*WHAT TO DO*
Please repeat each line of the data exactly, with nothing left out.

Records drawn from a dataset:

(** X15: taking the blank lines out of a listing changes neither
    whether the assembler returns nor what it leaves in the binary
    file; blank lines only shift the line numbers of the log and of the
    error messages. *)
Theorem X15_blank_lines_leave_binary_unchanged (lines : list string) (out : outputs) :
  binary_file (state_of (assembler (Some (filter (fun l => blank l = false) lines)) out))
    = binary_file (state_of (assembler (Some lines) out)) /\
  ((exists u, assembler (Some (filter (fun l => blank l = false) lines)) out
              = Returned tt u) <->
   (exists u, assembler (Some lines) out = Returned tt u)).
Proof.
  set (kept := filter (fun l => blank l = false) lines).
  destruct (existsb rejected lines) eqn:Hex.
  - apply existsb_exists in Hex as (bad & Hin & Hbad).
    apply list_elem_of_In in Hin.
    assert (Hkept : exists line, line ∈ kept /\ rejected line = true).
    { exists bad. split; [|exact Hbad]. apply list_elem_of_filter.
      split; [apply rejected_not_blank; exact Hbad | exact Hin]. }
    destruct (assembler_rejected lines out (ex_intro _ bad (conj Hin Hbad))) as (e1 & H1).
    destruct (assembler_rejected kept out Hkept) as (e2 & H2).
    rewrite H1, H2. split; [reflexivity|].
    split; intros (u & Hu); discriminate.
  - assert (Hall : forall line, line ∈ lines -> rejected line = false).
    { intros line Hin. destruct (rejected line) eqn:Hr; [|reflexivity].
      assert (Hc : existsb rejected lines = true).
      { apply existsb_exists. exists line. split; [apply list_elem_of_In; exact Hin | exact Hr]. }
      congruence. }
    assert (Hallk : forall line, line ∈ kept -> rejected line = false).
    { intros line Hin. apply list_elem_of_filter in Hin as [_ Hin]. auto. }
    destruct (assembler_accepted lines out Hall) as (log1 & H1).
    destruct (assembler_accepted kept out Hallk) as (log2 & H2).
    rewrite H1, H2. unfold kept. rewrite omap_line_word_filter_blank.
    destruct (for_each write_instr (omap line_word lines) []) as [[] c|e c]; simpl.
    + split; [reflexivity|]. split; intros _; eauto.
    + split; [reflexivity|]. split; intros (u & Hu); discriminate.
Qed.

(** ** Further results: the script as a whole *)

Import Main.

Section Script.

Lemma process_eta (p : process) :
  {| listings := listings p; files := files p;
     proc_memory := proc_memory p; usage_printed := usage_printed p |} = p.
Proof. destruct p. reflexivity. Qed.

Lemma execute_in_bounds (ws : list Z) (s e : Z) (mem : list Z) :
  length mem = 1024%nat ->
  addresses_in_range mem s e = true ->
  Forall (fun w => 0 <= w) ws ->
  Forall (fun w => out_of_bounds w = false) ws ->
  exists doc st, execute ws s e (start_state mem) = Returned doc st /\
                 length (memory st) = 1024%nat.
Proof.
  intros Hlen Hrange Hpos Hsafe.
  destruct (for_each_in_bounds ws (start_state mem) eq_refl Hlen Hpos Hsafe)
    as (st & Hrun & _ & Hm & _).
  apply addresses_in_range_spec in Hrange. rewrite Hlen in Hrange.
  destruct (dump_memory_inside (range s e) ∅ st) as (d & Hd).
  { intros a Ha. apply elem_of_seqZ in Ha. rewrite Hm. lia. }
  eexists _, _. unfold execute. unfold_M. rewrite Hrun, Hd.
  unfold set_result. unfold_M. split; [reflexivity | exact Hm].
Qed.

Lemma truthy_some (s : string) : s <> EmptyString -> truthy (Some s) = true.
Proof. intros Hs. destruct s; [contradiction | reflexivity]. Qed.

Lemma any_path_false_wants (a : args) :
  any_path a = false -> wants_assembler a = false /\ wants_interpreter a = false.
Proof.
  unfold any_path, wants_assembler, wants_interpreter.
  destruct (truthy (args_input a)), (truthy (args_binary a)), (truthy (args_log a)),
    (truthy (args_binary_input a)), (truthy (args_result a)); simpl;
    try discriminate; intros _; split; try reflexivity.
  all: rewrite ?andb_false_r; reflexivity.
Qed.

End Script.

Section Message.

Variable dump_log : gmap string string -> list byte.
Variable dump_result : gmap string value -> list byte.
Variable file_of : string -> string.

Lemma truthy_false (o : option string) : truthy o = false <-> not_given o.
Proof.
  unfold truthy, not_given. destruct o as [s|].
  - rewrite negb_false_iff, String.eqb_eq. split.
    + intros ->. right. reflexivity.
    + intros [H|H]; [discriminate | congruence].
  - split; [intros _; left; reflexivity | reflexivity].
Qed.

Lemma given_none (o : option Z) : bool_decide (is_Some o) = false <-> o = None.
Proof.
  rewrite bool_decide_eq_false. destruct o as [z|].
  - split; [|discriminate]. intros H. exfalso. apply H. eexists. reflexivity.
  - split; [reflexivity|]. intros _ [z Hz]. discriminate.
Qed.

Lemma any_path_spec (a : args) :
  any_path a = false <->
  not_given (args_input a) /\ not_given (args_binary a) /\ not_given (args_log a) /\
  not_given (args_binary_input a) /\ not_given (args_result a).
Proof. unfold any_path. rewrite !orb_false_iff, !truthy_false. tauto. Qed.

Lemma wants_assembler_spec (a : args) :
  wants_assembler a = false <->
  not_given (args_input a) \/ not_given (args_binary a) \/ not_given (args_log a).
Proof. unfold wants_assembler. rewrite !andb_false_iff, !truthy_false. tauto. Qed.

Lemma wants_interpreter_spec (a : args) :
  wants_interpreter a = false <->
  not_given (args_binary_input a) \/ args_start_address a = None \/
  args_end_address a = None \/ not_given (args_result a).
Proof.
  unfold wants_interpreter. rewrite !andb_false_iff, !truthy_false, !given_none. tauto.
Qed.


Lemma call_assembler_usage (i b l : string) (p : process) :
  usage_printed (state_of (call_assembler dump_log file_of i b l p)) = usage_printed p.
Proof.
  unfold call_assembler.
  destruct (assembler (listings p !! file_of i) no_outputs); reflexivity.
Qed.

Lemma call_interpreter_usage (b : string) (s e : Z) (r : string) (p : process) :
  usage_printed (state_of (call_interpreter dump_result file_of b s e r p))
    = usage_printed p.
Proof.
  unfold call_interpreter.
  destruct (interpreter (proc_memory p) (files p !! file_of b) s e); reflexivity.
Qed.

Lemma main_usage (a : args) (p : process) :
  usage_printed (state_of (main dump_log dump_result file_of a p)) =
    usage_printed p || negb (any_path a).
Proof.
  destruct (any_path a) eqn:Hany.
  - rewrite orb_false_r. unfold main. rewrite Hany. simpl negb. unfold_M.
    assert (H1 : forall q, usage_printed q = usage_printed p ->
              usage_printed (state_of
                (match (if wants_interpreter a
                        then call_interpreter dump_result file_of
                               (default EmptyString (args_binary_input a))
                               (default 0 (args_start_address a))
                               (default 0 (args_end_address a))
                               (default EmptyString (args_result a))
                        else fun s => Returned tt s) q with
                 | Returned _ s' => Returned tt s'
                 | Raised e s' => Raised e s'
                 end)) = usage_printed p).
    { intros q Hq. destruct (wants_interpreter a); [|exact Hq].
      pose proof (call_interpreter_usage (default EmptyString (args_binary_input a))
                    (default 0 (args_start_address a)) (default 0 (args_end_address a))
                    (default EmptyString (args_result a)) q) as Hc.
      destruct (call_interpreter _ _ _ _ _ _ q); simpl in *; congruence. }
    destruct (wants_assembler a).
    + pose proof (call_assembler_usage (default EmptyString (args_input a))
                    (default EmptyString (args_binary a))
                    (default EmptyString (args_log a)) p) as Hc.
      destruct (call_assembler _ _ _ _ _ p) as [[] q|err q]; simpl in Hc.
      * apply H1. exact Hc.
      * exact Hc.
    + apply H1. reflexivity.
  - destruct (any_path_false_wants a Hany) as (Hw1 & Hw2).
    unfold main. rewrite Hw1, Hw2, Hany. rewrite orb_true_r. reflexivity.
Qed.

*WRITTEN REPLY*
(** X15: taking the blank lines out of a listing changes neither
    whether the assembler returns nor what it leaves in the binary
    file; blank lines only shift the line numbers of the log and of the
    error messages. *)
Theorem X15_blank_lines_leave_binary_unchanged (lines : list string) (out : outputs) :
  binary_file (state_of (assembler (Some (filter (fun l => blank l = false) lines)) out))
    = binary_file (state_of (assembler (Some lines) out)) /\
  ((exists u, assembler (Some (filter (fun l => blank l = false) lines)) out
              = Returned tt u) <->
   (exists u, assembler (Some lines) out = Returned tt u)).
Proof.
  set (kept := filter (fun l => blank l = false) lines).
  destruct (existsb rejected lines) eqn:Hex.
  - apply existsb_exists in Hex as (bad & Hin & Hbad).
    apply list_elem_of_In in Hin.
    assert (Hkept : exists line, line ∈ kept /\ rejected line = true).
    { exists bad. split; [|exact Hbad]. apply list_elem_of_filter.
      split; [apply rejected_not_blank; exact Hbad | exact Hin]. }
    destruct (assembler_rejected lines out (ex_intro _ bad (conj Hin Hbad))) as (e1 & H1).
    destruct (assembler_rejected kept out Hkept) as (e2 & H2).
    rewrite H1, H2. split; [reflexivity|].
    split; intros (u & Hu); discriminate.
  - assert (Hall : forall line, line ∈ lines -> rejected line = false).
    { intros line Hin. destruct (rejected line) eqn:Hr; [|reflexivity].
      assert (Hc : existsb rejected lines = true).
      { apply existsb_exists. exists line. split; [apply list_elem_of_In; exact Hin | exact Hr]. }
      congruence. }
    assert (Hallk : forall line, line ∈ kept -> rejected line = false).
    { intros line Hin. apply list_elem_of_filter in Hin as [_ Hin]. auto. }
    destruct (assembler_accepted lines out Hall) as (log1 & H1).
    destruct (assembler_accepted kept out Hallk) as (log2 & H2).
    rewrite H1, H2. unfold kept. rewrite omap_line_word_filter_blank.
    destruct (for_each write_instr (omap line_word lines) []) as [[] c|e c]; simpl.
    + split; [reflexivity|]. split; intros _; eauto.
    + split; [reflexivity|]. split; intros (u & Hu); discriminate.
Qed.

(** ** Further results: the script as a whole *)

Import Main.

Section Script.

Lemma process_eta (p : process) :
  {| listings := listings p; files := files p;
     proc_memory := proc_memory p; usage_printed := usage_printed p |} = p.
Proof. destruct p. reflexivity. Qed.

Lemma execute_in_bounds (ws : list Z) (s e : Z) (mem : list Z) :
  length mem = 1024%nat ->
  addresses_in_range mem s e = true ->
  Forall (fun w => 0 <= w) ws ->
  Forall (fun w => out_of_bounds w = false) ws ->
  exists doc st, execute ws s e (start_state mem) = Returned doc st /\
                 length (memory st) = 1024%nat.
Proof.
  intros Hlen Hrange Hpos Hsafe.
  destruct (for_each_in_bounds ws (start_state mem) eq_refl Hlen Hpos Hsafe)
    as (st & Hrun & _ & Hm & _).
  apply addresses_in_range_spec in Hrange. rewrite Hlen in Hrange.
  destruct (dump_memory_inside (range s e) ∅ st) as (d & Hd).
  { intros a Ha. apply elem_of_seqZ in Ha. rewrite Hm. lia. }
  eexists _, _. unfold execute. unfold_M. rewrite Hrun, Hd.
  unfold set_result. unfold_M. split; [reflexivity | exact Hm].
Qed.

Lemma truthy_some (s : string) : s <> EmptyString -> truthy (Some s) = true.
Proof. intros Hs. destruct s; [contradiction | reflexivity]. Qed.

Lemma any_path_false_wants (a : args) :
  any_path a = false -> wants_assembler a = false /\ wants_interpreter a = false.
Proof.
  unfold any_path, wants_assembler, wants_interpreter.
  destruct (truthy (args_input a)), (truthy (args_binary a)), (truthy (args_log a)),
    (truthy (args_binary_input a)), (truthy (args_result a)); simpl;
    try discriminate; intros _; split; try reflexivity.
  all: rewrite ?andb_false_r; reflexivity.
Qed.

End Script.

Section Message.

Variable dump_log : gmap string string -> list byte.
Variable dump_result : gmap string value -> list byte.
Variable file_of : string -> string.

Lemma truthy_false (o : option string) : truthy o = false <-> not_given o.
Proof.
  unfold truthy, not_given. destruct o as [s|].
  - rewrite negb_false_iff, String.eqb_eq. split.
    + intros ->. right. reflexivity.
    + intros [H|H]; [discriminate | congruence].
  - split; [intros _; left; reflexivity | reflexivity].
Qed.

Lemma given_none (o : option Z) : bool_decide (is_Some o) = false <-> o = None.
Proof.
  rewrite bool_decide_eq_false. destruct o as [z|].
  - split; [|discriminate]. intros H. exfalso. apply H. eexists. reflexivity.
  - split; [reflexivity|]. intros _ [z Hz]. discriminate.
Qed.

Lemma any_path_spec (a : args) :
  any_path a = false <->
  not_given (args_input a) /\ not_given (args_binary a) /\ not_given (args_log a) /\
  not_given (args_binary_input a) /\ not_given (args_result a).
Proof. unfold any_path. rewrite !orb_false_iff, !truthy_false. tauto. Qed.

Lemma wants_assembler_spec (a : args) :
  wants_assembler a = false <->
  not_given (args_input a) \/ not_given (args_binary a) \/ not_given (args_log a).
Proof. unfold wants_assembler. rewrite !andb_false_iff, !truthy_false. tauto. Qed.

Lemma wants_interpreter_spec (a : args) :
  wants_interpreter a = false <->
  not_given (args_binary_input a) \/ args_start_address a = None \/
  args_end_address a = None \/ not_given (args_result a).
Proof.
  unfold wants_interpreter. rewrite !andb_false_iff, !truthy_false, !given_none. tauto.
Qed.


Lemma call_assembler_usage (i b l : string) (p : process) :
  usage_printed (state_of (call_assembler dump_log file_of i b l p)) = usage_printed p.
Proof.
  unfold call_assembler.
  destruct (assembler (listings p !! file_of i) no_outputs); reflexivity.
Qed.

Lemma call_interpreter_usage (b : string) (s e : Z) (r : string) (p : process) :
  usage_printed (state_of (call_interpreter dump_result file_of b s e r p))
    = usage_printed p.
Proof.
  unfold call_interpreter.
  destruct (interpreter (proc_memory p) (files p !! file_of b) s e); reflexivity.
Qed.

Lemma main_usage (a : args) (p : process) :
  usage_printed (state_of (main dump_log dump_result file_of a p)) =
    usage_printed p || negb (any_path a).
Proof.
  destruct (any_path a) eqn:Hany.
  - rewrite orb_false_r. unfold main. rewrite Hany. simpl negb. unfold_M.
    assert (H1 : forall q, usage_printed q = usage_printed p ->
              usage_printed (state_of
                (match (if wants_interpreter a
                        then call_interpreter dump_result file_of
                               (default EmptyString (args_binary_input a))
                               (default 0 (args_start_address a))
                               (default 0 (args_end_address a))
                               (default EmptyString (args_result a))
                        else fun s => Returned tt s) q with
                 | Returned _ s' => Returned tt s'
                 | Raised e s' => Raised e s'
                 end)) = usage_printed p).
    { intros q Hq. destruct (wants_interpreter a); [|exact Hq].
      pose proof (call_interpreter_usage (default EmptyString (args_binary_input a))
                    (default 0 (args_start_address a)) (default 0 (args_end_address a))
                    (default EmptyString (args_result a)) q) as Hc.
      destruct (call_interpreter _ _ _ _ _ _ q); simpl in *; congruence. }
    destruct (wants_assembler a).
    + pose proof (call_assembler_usage (default EmptyString (args_input a))
                    (default EmptyString (args_binary a))
                    (default EmptyString (args_log a)) p) as Hc.
      destruct (call_assembler _ _ _ _ _ p) as [[] q|err q]; simpl in Hc.
      * apply H1. exact Hc.
      * exact Hc.
    + apply H1. reflexivity.
  - destruct (any_path_false_wants a Hany) as (Hw1 & Hw2).
    unfold main. rewrite Hw1, Hw2, Hany. rewrite orb_true_r. reflexivity.
Qed.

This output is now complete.